I will end up opening it for her anyway-I am very polite that way. I just like the mental image of what that spring loaded door could do.
Fantastic to see you get a blog entry up. I hope it's the start of many more.
Dog Crap is my biggest hate. Especially the owners who let their dogs crap on the pavement on the way to the primary school. Even the most observant of adults will step in the stuff at some point in their lives, but little children don't have a clue and will tramnple quite obliviously right through it. As a parent, you only discover it once it's been walked right through your house by your child.
And (now you've got me thinking about it), people who let their dog come bounding up to small children who are terrified. To my wee girl, their dog is about the size of a shire horse with fangs like a sabre-toothed tiger. Well I'm sorry, but just saying "oh he's very friendly and won't hurt" doesn't prevent my daughter from screaming and shaking like a leaf.
It is a very simple matter of manners, dogs should be on leashes in public.

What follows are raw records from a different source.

Lemma requestUpdates_form r : fold_left (fun t u => u t) (requestUpdates r)
  (mkRequest "anthropic" "chat" "" [] [] [] None ChatCodec.zeroGeneration false zeroWire) = messagesForm r.
Proof.
  unfold requestUpdates, messagesForm. cbv [set const]. cbn. f_equal.
  - by destruct (String.eqb_spec (rq_Model r) "") as [->|].
  - by destruct (rq_System r).
  - by destruct (rq_Tools r).
  - f_equal.
    + by destruct (String.eqb_spec (Temperature (rq_Generation r)) "") as [->|].
    + by destruct (String.eqb_spec (TopP (rq_Generation r)) "") as [->|].
    + by destruct (String.eqb_spec (TopK (rq_Generation r)) "") as [->|].
    + by destruct (StopSequences (rq_Generation r)).
  - by destruct (rq_Stream r).
Qed.

Ltac untouched := let t := fresh in intros t; destruct t as [? ? ? ? ? ? ? [] ? ?]; reflexivity.

Lemma request_members r : cleanRequest r ->
  Forall2 (does (assoc MessagesCodec.requestHandlers) eraseRequest) (List.map fst (requestFields r)) (requestUpdates r).
Proof.
  intros [Hm Hs Hms Ht Hc H1 H2 H3 H4 Hst Hg Hw].
  destruct (parts_read _ Hs) as (sys & Hsys & Esys).
  destruct (omapM_erase MessagesCodec.decodeMessage eraseMessage messageTree messageForm (rq_Messages r)) as (ms & Hmsg & Emsg).
  { eapply List.Forall_impl; [|exact Hms]. intros m Hcm. by apply message_read. }
  destruct (omapM_erase MessagesCodec.decodeTool stripTool toolTree toolForm (rq_Tools r)) as (ts & Htool & Etool).
  { eapply List.Forall_impl; [|exact Ht]. intros t Hct. by apply tool_read. }
  unfold requestFields, requestUpdates. cbn [List.map fst].
  repeat (apply List.Forall2_cons || apply List.Forall2_nil).
  - apply does_unless; [intros ->; untouched|]. intros ->. reads_member. intros st. cbn -[DecodeShadowString]. rewrite readString by done.
    cbn. eauto.
  - reads_member. intros st. unfold ChatCodec.numberHandler. cbn. eauto.
  - reads_member. intros st. cbn -[MessagesCodec.decodeMessages]. unfold MessagesCodec.decodeMessages. rewrite elements_id. cbn [obind].
    rewrite Hmsg. cbn. eexists. split; [done|]. unfold eraseRequest. cbv [set const]. cbn. by rewrite Emsg.
  - apply does_unless; [intros ->; untouched|]. intros Hb. rewrite Hb. reads_member. intros st. cbn -[MessagesCodec.decodeParts]. rewrite Hsys. cbn.
    eexists. split; [done|]. unfold eraseRequest. cbv [set const]. cbn. by rewrite Esys.
  - apply does_unless; [intros ->; untouched|]. intros Hb. rewrite Hb. reads_member. intros st. cbn -[MessagesCodec.decodeTools].
    unfold MessagesCodec.decodeTools. rewrite elements_id. cbn [obind]. rewrite Htool. cbn.
    eexists. split; [done|]. unfold eraseRequest. cbv [set const]. cbn. by rewrite Etool.
  - destruct (rq_ToolChoice r) as [c|]; cbn [choiceField]; [|apply does_nothing; untouched]. reads_member. intros st.
    destruct (choice_read c Hc) as (c' & Hc' & Ec'). cbn -[MessagesCodec.decodeToolChoice choiceTree]. rewrite Hc'. cbn.
    eexists. split; [done|]. unfold eraseRequest. cbv [set const]. cbn. by rewrite Ec'.
  - eapply numeral_reads; [by apply unquote_ascii|reflexivity|done|intros ->; untouched|]. intros Hne s.
    rewrite (proj2 (String.eqb_neq _ _) Hne). done.
  - eapply numeral_reads; [by apply unquote_ascii|reflexivity|done|intros ->; untouched|]. intros Hne s.
    rewrite (proj2 (String.eqb_neq _ _) Hne). done.
  - eapply numeral_reads; [by apply unquote_ascii|reflexivity|done|intros ->; untouched|]. intros Hne s.
    rewrite (proj2 (String.eqb_neq _ _) Hne). done.
  - apply does_unless; [intros ->; untouched|]. intros Hb. rewrite Hb. reads_member. intros st. cbn -[DecodeShadowStringSlice].
    unfold DecodeShadowStringSlice. rewrite readStrings by done. cbn. eauto.
  - apply does_unless; [intros ->; untouched|]. intros ->%negb_false_iff. reads_member. intros st. cbn. eauto.
Qed.

(** Everything the request writes is read back: the normal form of the request. *)
Lemma request_reads r hs : cleanRequest r ->
  Forall (fun kt => good maxNestingDepth (snd kt)) (fieldsOf (requestFields r)) ->
  exists r', MessagesCodec.DecodeRequest (mkRequestInput "POST" "/v1/messages" hs (print (requestTree r))) = Ok r'
    /\ eraseRequest r' = messagesForm r.
Proof.
  intros Hr Hg. unfold MessagesCodec.DecodeRequest. cbn [in_Path in_Body in_Headers ChatCodec.barePath].
  rewrite (proj2 (String.eqb_eq _ _)) by done. unfold requestTree. rewrite objectOfText_print by done.
  match goal with |- context [DecodeKnown _ _ ?s0] => destruct (does_all _ eraseRequest _ _ (request_members r Hr) s0) as (r' & Hr' & HE) end.
  unfold DecodeKnown. cbn [fst snd]. unfold fieldsOf at 1. rewrite Hr'. cbn [obind ChatCodec.malformed]. exists r'. split; [done|].
  rewrite HE. rewrite <- requestUpdates_form. done.
Qed.

(** ** The trees are well-formed *)

Lemma wf_arr l : wf (JArr l) <-> Forall wf l.
Proof. apply allOf_Forall. Qed.

Lemma wf_unless b kt : wf (snd kt) -> Forall (fun kt : string * json => wf (snd kt)) (unless b kt).
Proof. destruct b; [constructor|]. by constructor. Qed.

Lemma wf_numeral k n : numeral n -> Forall (fun kt : string * json => wf (snd kt)) (numeralField k n).
Proof.
  intros Hn. unfold numeralField. destruct (String.eqb_spec n ""); [constructor|]. cbn. constructor; [|constructor].
  by destruct Hn.
Qed.

Lemma argsTree_wf a : compacted a -> wf (argsTree a).
Proof. intros Ha. unfold argsTree. destruct (String.eqb_spec a ""); [done|]. by apply compacted_tree. Qed.

Lemma schemaTree_wf a : compacted a -> wf (schemaTree a).
Proof.
  intros Ha. unfold schemaTree. destruct (String.eqb_spec a ""); [|by apply compacted_tree].
  apply compacted_tree; [done|]. right. by vm_compute.
Qed.


Lemma sourceTree_wf i : wf (sourceTree i).
Proof.
  unfold sourceTree. destruct (String.eqb _ _); [|destruct (SplitDataURL _) as [[mime data] []]]; apply wf_obj;
    repeat (apply List.Forall_cons; [apply wf_str|]); apply List.Forall_nil.
Qed.

Lemma blockTree_wf p : cleanPart p -> Forall wf (blockTree p).
Proof.
  induction p as [p IH] using Part_ind'. intros Hc. destruct p as [ty tx im au fi tc tr re rf ci w].
  cbn [pt_ToolCallResponse] in IH. cbn [cleanPart pt_Type pt_ToolCallResponse] in Hc.
  destruct ty; cbn [blockTree pt_Type pt_Text pt_Image pt_ToolCall pt_ToolCallResponse pt_Reasoning]; try (by constructor).
  - destruct tx; constructor; [|constructor]. apply wf_obj. repeat (apply List.Forall_cons; [apply wf_str|]). apply List.Forall_nil.
  - destruct im; constructor; [|constructor]. apply wf_obj. apply List.Forall_cons; [apply wf_str|]. apply List.Forall_cons; [apply sourceTree_wf|].
    apply List.Forall_nil.
  - destruct Hc as (id & name & args & [= -> -> -> -> -> -> -> -> -> ->] & _ & _ & Ha). constructor; [|constructor]. apply wf_obj.
    repeat (apply List.Forall_cons; [apply wf_str|]). apply List.Forall_cons; [by apply argsTree_wf|]. apply List.Forall_nil.
  - destruct tr as [[id ps e tw]|]; [|constructor]. destruct Hc as (_ & _ & Hps). constructor; [|constructor]. apply wf_obj.
    cbn [tr_Parts tr_ToolCallID tr_IsError app]. repeat (apply List.Forall_cons; [apply wf_str|]). apply List.Forall_app. split; apply wf_unless; [|done].
    cbn [snd]. apply wf_arr. apply List.Forall_flat_map. specialize (IH _ eq_refl). cbn [tr_Parts] in *. apply allOf_Forall in Hps.
    rewrite List.Forall_forall in *. intros x Hx. by apply IH; [|apply Hps].
  - destruct re; constructor; [|constructor]. apply wf_obj. cbn [app]. repeat (apply List.Forall_cons; [apply wf_str|]). apply wf_unless, wf_str.
Qed.

Lemma blocks_wf ps : Forall cleanPart ps -> wf (JArr (flat_map blockTree ps)).
Proof. intros H. apply wf_arr, List.Forall_flat_map. eapply List.Forall_impl; [|exact H]. apply blockTree_wf. Qed.

Lemma wf_map {A} (f : A -> json) (P : A -> Prop) l : (forall x, P x -> wf (f x)) -> Forall P l -> wf (JArr (List.map f l)).
Proof. intros Hf H. apply wf_arr, List.Forall_map. eapply List.Forall_impl; [|exact H]. done. Qed.

Lemma requestFields_wf r : cleanRequest r -> Forall (fun kt => wf (snd kt)) (fieldsOf (requestFields r)).
Proof.
  intros [Hm Hs Hms Ht Hc H1 H2 H3 H4 Hst Hg Hw]. unfold fieldsOf, requestFields. cbn [List.map fst List.concat].
  repeat (apply List.Forall_app; split).
  - apply wf_unless, wf_str.
  - constructor; [|constructor]. cbn. destruct (String.eqb_spec (MaxTokens (rq_Generation r)) ""); [done|]. by destruct H1.
  - constructor; [|constructor]. cbn [snd]. eapply wf_map; [|exact Hms]. intros m (Hps & _). apply wf_obj.
    apply List.Forall_cons; [apply wf_str|]. apply List.Forall_cons; [by apply blocks_wf|]. apply List.Forall_nil.
  - apply wf_unless. by apply blocks_wf.
  - apply wf_unless. cbn [snd]. eapply wf_map; [|exact Ht]. intros t (_ & _ & _ & Hp). apply wf_obj. cbn [app].
    apply List.Forall_cons; [apply wf_str|]. apply List.Forall_app. split; [apply wf_unless, wf_str|].
    apply List.Forall_cons; [by apply schemaTree_wf|]. apply List.Forall_nil.
  - destruct (rq_ToolChoice r); [|constructor]. constructor; [|constructor]. apply wf_obj. cbn [app].
    apply List.Forall_cons; [apply wf_str|]. apply wf_unless, wf_str.
  - by apply wf_numeral.
  - by apply wf_numeral.
  - by apply wf_numeral.
  - apply wf_unless. cbn [snd]. eapply (wf_map str); [|exact Hst]. intros x _. apply wf_str.
  - by apply wf_unless.
  - constructor.
Qed.

(** The nesting the scanner accepts. *)
Definition fits (r : Request) : Prop := Forall (fun kt => depth (snd kt) <= maxNestingDepth)%nat (fieldsOf (requestFields r)).

Lemma shallow_depth (kts : list (string * json)) : forallb (fun kt => Nat.leb (depth (snd kt)) maxNestingDepth) kts = true ->
  Forall (fun kt => depth (snd kt) <= maxNestingDepth)%nat kts.
Proof. intros H. apply List.Forall_forall. intros kt Hin. rewrite forallb_forall in H. by apply Nat.leb_le, H. Qed.

(** Every clean request is written, in strip mode, as a body that the decoder of the
    schema reads as the normal form of the request; what is dropped is counted. *)
Lemma written_and_read (r : Request) (hs : gmap string string) : cleanRequest r -> fits r ->
  exists en r', MessagesCodec.EncodeRequest ModeStrip r = Ok (en, false)
    /\ MessagesCodec.DecodeRequest (mkRequestInput "POST" (en_Path en) hs (en_Body en)) = Ok r'
    /\ eraseRequest r' = messagesForm r /\ en_DroppedExtras en = requestDrops r.
Proof.
  intros Hr Hf. destruct (request_encodes r Hr) as (en & He & Hb & Hd & Hp). destruct (request_reads r hs Hr) as (r' & Hr' & HE).
  { pose proof (requestFields_wf r Hr) as Hw. unfold fits in Hf. rewrite List.Forall_forall in *. intros kt Hin. split; [by apply Hw|by apply Hf]. }
  exists en, r'. rewrite Hb, Hp. done.
Qed.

Even the slobbiest of dogs can easily knock a child or elderly over, but owners are unwilling to put themselves in another shoes, even for a moment and will become very belligerent if this is pointed out. There is a sign in Bushy Park in Dublin that asks owners to keep their animals on leads. And yet the amount of times I have watched dogs charging after joggers, or scaring the living daylights out of the ducks is ridiculous. I owned a Doberman Pincher for years and I never let him off the lead in public, not because I didn't trust him- he was a very well trained and mild mannered dog- but because I could understand and empathise with other people's fear of him.
If you go to any big city, New york, Barcelona, Paris, the locals and the tourists crowds somehow manage to congregate without physical contact. If on the other hand you visit a small provincial town in Britain, they cant walk down the High Street in a fucking straight line. Ignorant Bastards. Kims right about dogs, they are sly bastards, we had one when I was younger that got jealous of any visiting young relatives, and used to contrive to hit them in the face with his heavy wagging tail. Whack. What did I do?

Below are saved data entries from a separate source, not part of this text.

(** * Ansible AI Connect: the formatter module

    A shallow embedding of [ansible_ai_connect/ai/api/formatter.py].

    Python strings are sequences of Unicode code points; they are modelled as
    lists of code points so that [str.isspace], [str.strip] and [str.split]
    keep their Unicode meaning. *)

From Stdlib Require Import String Ascii NArith ZArith Lia Bool List.
Import ListNotations.
Open Scope list_scope.

(* ================================================================== *)
(** ** Python [str] operations used by the formatter *)
(* ================================================================== *)

Module PyStr.

Definition char := N.
Definition str := list char.

(** A literal: every character of a Rocq string taken as its code point. *)
Definition py (s : string) : str := map N_of_ascii (list_ascii_of_string s).

Definition nl : char := 10%N.
Definition colon : char := 58%N.
Definition space : char := 32%N.

Definition char_eqb (a b : char) : bool := N.eqb a b.

Fixpoint str_eqb (a b : str) : bool :=
  match a, b with
  | [], [] => true
  | x :: a', y :: b' => char_eqb x y && str_eqb a' b'
  | _, _ => false
  end.

(** [str.isspace] on one character: the code points CPython classifies as
    whitespace (the same table drives [strip] and the argument-less
    [split]). *)
Definition isspace (c : char) : bool :=
  (((9 <=? c) && (c <=? 13)) || ((28 <=? c) && (c <=? 32))
   || (c =? 133) || (c =? 160) || (c =? 5760)
   || ((8192 <=? c) && (c <=? 8202))
   || (c =? 8232) || (c =? 8233) || (c =? 8239) || (c =? 8287)
   || (c =? 12288))%N.

(** [s.startswith(p)] *)
Fixpoint startswith (p s : str) : bool :=
  match p, s with
  | [], _ => true
  | x :: p', y :: s' => char_eqb x y && startswith p' s'
  | _ :: _, [] => false
  end.

(** The first occurrence of [sep] in [s]: the text before it and the text
    after it; [None] when [sep] does not occur. *)
Fixpoint find_split (sep s : str) : option (str * str) :=
  if startswith sep s then Some ([], skipn (length sep) s)
  else match s with
       | [] => None
       | c :: s' =>
           match find_split sep s' with
           | Some (b, a) => Some (c :: b, a)
           | None => None
           end
       end.

(** [s.partition(sep)] *)
Definition partition (sep s : str) : str * str * str :=
  match find_split sep s with
  | Some (b, a) => (b, sep, a)
  | None => (s, [], [])
  end.

(** [s.split(sep, maxsplit)] for a non-empty [sep]: at most [n] cuts. *)
Fixpoint split_max (n : nat) (sep s : str) : list str :=
  match n with
  | O => [s]
  | S n' =>
      match find_split sep s with
      | None => [s]
      | Some (b, a) => b :: split_max n' sep a
      end
  end.

(** [s.split(sep)] for a non-empty [sep]: a string of length [n] holds at
    most [n] occurrences. *)
Definition split (sep s : str) : list str := split_max (length s) sep s.

(** [s.rsplit(sep, maxsplit)]: the cuts are taken from the right. *)
Definition rsplit_max (n : nat) (sep s : str) : list str :=
  rev (map (@rev char) (split_max n (rev sep) (rev s))).

Fixpoint lstrip (s : str) : str :=
  match s with
  | c :: s' => if isspace c then lstrip s' else s
  | [] => []
  end.

Definition rstrip (s : str) : str := rev (lstrip (rev s)).
Definition strip (s : str) : str := rstrip (lstrip s).

(** [sep.join(l)] *)
Fixpoint join (sep : str) (l : list str) : str :=
  match l with
  | [] => []
  | [x] => x
  | x :: l' => x ++ sep ++ join sep l'
  end.

(** The argument-less [s.split()]: the maximal runs of non-whitespace
    characters.  [w] is the word being read, in reverse. *)
Fixpoint words_acc (w : str) (s : str) : list str :=
  match s with
  | [] => match w with [] => [] | _ => [rev w] end
  | c :: s' =>
      if isspace c
      then match w with [] => words_acc [] s' | _ => rev w :: words_acc [] s' end
      else words_acc (c :: w) s'
  end.

Definition split_ws (s : str) : list str := words_acc [] s.

(** [s.replace(old, new)] and [s.replace(old, new, count)]; [fuel] bounds
    the number of replacements.  An empty [old] matches before every
    character and at the end. *)
Fixpoint replace_empty (fuel : nat) (new s : str) : str :=
  match fuel with
  | O => s
  | S f =>
      match s with
      | [] => new
      | c :: s' => new ++ c :: replace_empty f new s'
      end
  end.

Fixpoint replace_fuel (fuel : nat) (old new s : str) : str :=
  match fuel with
  | O => s
  | S f =>
      match find_split old s with
      | None => s
      | Some (b, a) => b ++ new ++ replace_fuel f old new a
      end
  end.

Definition replace_count (count : nat) (old new s : str) : str :=
  match old with
  | [] => replace_empty count new s
  | _ => replace_fuel count old new s
  end.

Definition replace (old new s : str) : str :=
  replace_count (S (length s)) old new s.

End PyStr.

Import PyStr.


(* ================================================================== *)
(** ** Python values and exceptions *)
(* ================================================================== *)

Module PyVal.

(** The exception classes the formatter can meet. *)
Inductive exn :=
| YAMLError
| TypeError
| AttributeError
| KeyError
| IndexError
| ValueError
| PlainException (msg : str).

Inductive result (A : Type) :=
| Ok (a : A)
| Raise (e : exn).

Arguments Ok {A} a.
Arguments Raise {A} e.

Definition bind {A B} (m : result A) (f : A -> result B) : result B :=
  match m with
  | Ok a => f a
  | Raise e => Raise e
  end.

Declare Scope py_scope.
Delimit Scope py_scope with py_scope.
Notation "x <- m ;; k" := (bind m (fun x => k))
  (at level 61, m at next level, right associativity) : py_scope.
Open Scope py_scope.

Fixpoint mapM {A B} (f : A -> result B) (l : list A) : result (list B) :=
  match l with
  | [] => Ok []
  | a :: l' => b <- f a ;; bs <- mapM f l' ;; Ok (b :: bs)
  end.

Definition returns {A} (m : result A) : bool :=
  match m with Ok _ => true | Raise _ => false end.

(** Hashable scalars, the keys of a [dict].  [True == 1] and [False == 0]
    in Python, also as dictionary keys. *)
Inductive pykey :=
| KNone
| KBool (b : bool)
| KInt (z : Z)
| KStr (s : str).

Definition key_num (k : pykey) : option Z :=
  match k with
  | KBool b => Some (if b then 1%Z else 0%Z)
  | KInt z => Some z
  | _ => None
  end.

Definition key_eqb (a b : pykey) : bool :=
  match a, b with
  | KNone, KNone => true
  | KStr s, KStr t => str_eqb s t
  | _, _ =>
      match key_num a, key_num b with
      | Some x, Some y => Z.eqb x y
      | _, _ => false
      end
  end.

(** The objects the safe loader builds for the JSON-like core of YAML.  A
    [dict] keeps its insertion order; it is a list of entries with pairwise
    distinct keys.  Floats, timestamps, binary and set nodes are left out. *)
#[local] Set Warnings "-register-all".
Inductive pyval :=
| PNone
| PBool (b : bool)
| PInt (z : Z)
| PStr (s : str)
| PList (l : list pyval)
| PDict (d : list (pykey * pyval)).

Definition dict := list (pykey * pyval).

Definition val_of_key (k : pykey) : pyval :=
  match k with
  | KNone => PNone
  | KBool b => PBool b
  | KInt z => PInt z
  | KStr s => PStr s
  end.

(** [hash(v)]: lists and dicts are unhashable. *)
Definition key_of_val (v : pyval) : result pykey :=
  match v with
  | PNone => Ok KNone
  | PBool b => Ok (KBool b)
  | PInt z => Ok (KInt z)
  | PStr s => Ok (KStr s)
  | PList _ | PDict _ => Raise TypeError
  end.

(** [v == k] for a value and a hashable scalar. *)
Definition val_eq_key (v : pyval) (k : pykey) : bool :=
  match key_of_val v with
  | Ok k' => key_eqb k' k
  | Raise _ => false
  end.

(** Truth value of an object, as tested by [if v:] and [not v]. *)
Definition truthy (v : pyval) : bool :=
  match v with
  | PNone => false
  | PBool b => b
  | PInt z => negb (Z.eqb z 0)
  | PStr s => match s with [] => false | _ => true end
  | PList l => match l with [] => false | _ => true end
  | PDict d => match d with [] => false | _ => true end
  end.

Good stuff FMC. When will you be posting pictures?
Meanwhile, there's now a personalised, FMC banner for Blunt Cogs to check out and maybe put on your site.
When I hold the door open for someone and they don't acknowledge me when walking through, I always say 'you're welcome' very loudly and cheerfully. Causes no end of embarrassment.
I like when small children rub bastardface's poo in their eyes and they go blind.
It never fails to amuse.
FMC - so right you are! And I'm so happy to see you doing some posting. Hope there is much more to come.
I had to suffer through about 5 people on the bus this morning, breaking rule #10. I had to keep re-reading the same passages of my book over and over again, because of all the noise. There is NO NEED to be on a cell phone on the bus at 8:30am, chit-chatting with your vapid pals. In fact, cell phones should only even be ON at that ungodly time of the morning, so you can call your boss and say, "I'm on my way, running late." And then hang the fuck up!!
I don't have a mobile phone either. I never saw a dog that didn't understand a spike in the belly or a slug from a Colt 45. Children, for all their sins, know how to laugh when you make funny faces at them.
See, people are being rude all over the world.It is terrible and spreading like a virus.
Foot eater- I do that all the time.
Dr E, you need photon torpedos, let 'em speed up then.
Andraste-I once sat on a bus where a girl described every single stage of the journey into town, '...yeah, just coming up to the bridge now, really did he? Oh, hang on we're turning onto Rathgar Road...so anyway I said, oh wait, we're stopping, anyway he was all, on no, must have been wicked, yeah I'm outside Spar now, you know ...' As the bus was packed I could not move to get away from her, but I did get off three stops early. It was either that or rip the phone from her hand and fling it out the window.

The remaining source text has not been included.